NPA seizes assets of Rhino poaching ring leader
22 Nov 2012
On Friday 16 November 2012, the North Gauteng High Court granted a preservation of property order in terms of the Prevention of Organised Crime Act (POCA) regarding over R3 million in cash; a Range Rover and a Toyota Fortuner that belongs to Joseph Nyalunga, also known as "Big Joe". The total value of the seizure property amounts to approximately R4 million. The application was launched by the Asset Forfeiture Unit.

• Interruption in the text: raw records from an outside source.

Definition typed_keys : gmap (list byte) (list byte) :=
  {[lit "speed" := lit "125k"; lit "name" := lit "a b"; lit "empty" := []]}.
Definition typed_ini : ini := mk_ini {[0%N := typed_keys]} {[lit "can" := 0%N]} (CPtr 0) 1.
Lemma typed_access_witness :
  get_as (lit "speed") (mk_int 7) typed_ini = Ret (mk_int 125) /\
  get_as (lit "name") (mk_int 7) typed_ini = Ret (mk_int 0) /\
  is_UB (get_as (lit "empty") (mk_int 7) typed_ini) = true /\
  exists st', set_as (lit "speed") (mk_int (-40)) typed_ini = Ret (true, st') /\
    get_as (lit "speed") (mk_int 7) st' = Ret (mk_int (-40)).
Proof.
  assert (Hi : forall n, - 50 <= n <= 50 -> is_int (mk_int n)).
  { intros n Hn. unfold is_int, int_min, int_max. simpl. lia. }
  assert (Hp : objs typed_ini !! 0%N = Some typed_keys) by apply lookup_singleton_eq.
  pose proof (fun k => typed_access typed_ini 0 typed_keys k (mk_int (-40)) (mk_int 7) true eq_refl Hp
    (Hi (-40) ltac:(lia)) (Hi 7 ltac:(lia))) as Ht.
  split_and!.
  - destruct (Ht (lit "speed")) as (_ & _ & _ & Hnum & _).
    rewrite (Hnum false (lit "125") (lit "k")); [by vm_compute|by vm_compute|done|repeat constructor|done].
  - destruct (Ht (lit "name")) as (_ & _ & _ & _ & Hno & _).
    apply (Hno x61 (lit " b")); by vm_compute.
  - destruct (Ht (lit "empty")) as (_ & _ & _ & _ & _ & Hb). apply (Hb []); [by vm_compute|constructor].
  - destruct (Ht (lit "speed")) as ((st' & E & Hg & _) & _). by exists st'.
Defined.
(** A connected client's command is [send_line] of its arguments; closing also
    closes the socket on success. *)
Lemma cmd_run_send c sched_c sched st :
  ready c st ->
  cmd_run c sched_c sched st =
  ('(ok, st1) ← send_line (cmd_bufsize c) (cmd_args c) sched st;
   Ret (status ok, if ok && is_close c then disconnect st1 else st1)).
Proof.
  intros [Hc Ho].
  assert (Hset : set_connected true st = st) by (destruct st; simpl in *; by subst).
  destruct c; cbn [cmd_run cmd_bufsize cmd_args is_close cmd_name];
    rewrite ?andb_false_r.
  - destruct Ho as [Ha Hp]. unfold VCI_OpenDevice.
    rewrite !bool_decide_eq_false_2, Hc by done. cbn [orb mbind outcome_bind Z.eqb negb].
    rewrite Hset. apply bind_ext. intros [ok st1]. by rewrite andb_false_r.
  - unfold VCI_CloseDevice. rewrite Hc. cbn [negb]. apply bind_ext. by intros [[] st1].
  - unfold VCI_InitCAN. rewrite Hc. cbn [negb deref mbind outcome_bind]. apply bind_ext.
    intros [ok st1]. by rewrite andb_false_r.
  - unfold VCI_ReadErrInfo. rewrite Hc. apply bind_ext. intros [ok st1]. by rewrite andb_false_r.
  - unfold VCI_ClearBuffer, channel_command. rewrite Hc. apply bind_ext.
    intros [ok st1]. by rewrite andb_false_r.
  - unfold VCI_StartCAN, channel_command. rewrite Hc. apply bind_ext.
    intros [ok st1]. by rewrite andb_false_r.
  - unfold VCI_ResetCAN, channel_command. rewrite Hc. apply bind_ext.
    intros [ok st1]. by rewrite andb_false_r.
Qed.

The SAPS Organised Crime Unit in Mpumalanga and members of the Environmental Crime Investigation Unit of the South African National Parks conducted investigations into large scale, organised rhino poaching in the Kruger National Park and other protected areas in Mpumalanga, as well as smuggling and selling of the rhino horns to foreign nationals of rhinos by a syndicate. Nyalunga, a former police official, was identified as being the ring leader of the syndicate.
On 12 December 2011, the SAPS received information that Nyalunga was on his way from Mpumalanga to Gauteng with the Range Rover and that he was conveying rhino horns. Nyalunga and Conrad Nkuna were arrested by the SAPS near Middelburg, when they were on their way back from Gauteng to Mpumalanga with the Range Rover, in which the police discovered the cash. The police also seized exhibits from the Range Rover that were sent for DNA analysis to the Forensic Science Laboratory (FSL) in Pretoria.
The FSL was able to find biological material from the exhibits that provided full DNA profiles of two male white rhinos. The DNA profile of one of the male white rhino that was found in the Range Rover also matched the DNA profile of a male white rhino that was poached in the Kruger National Park during early December 2011 in the Stolsnek area.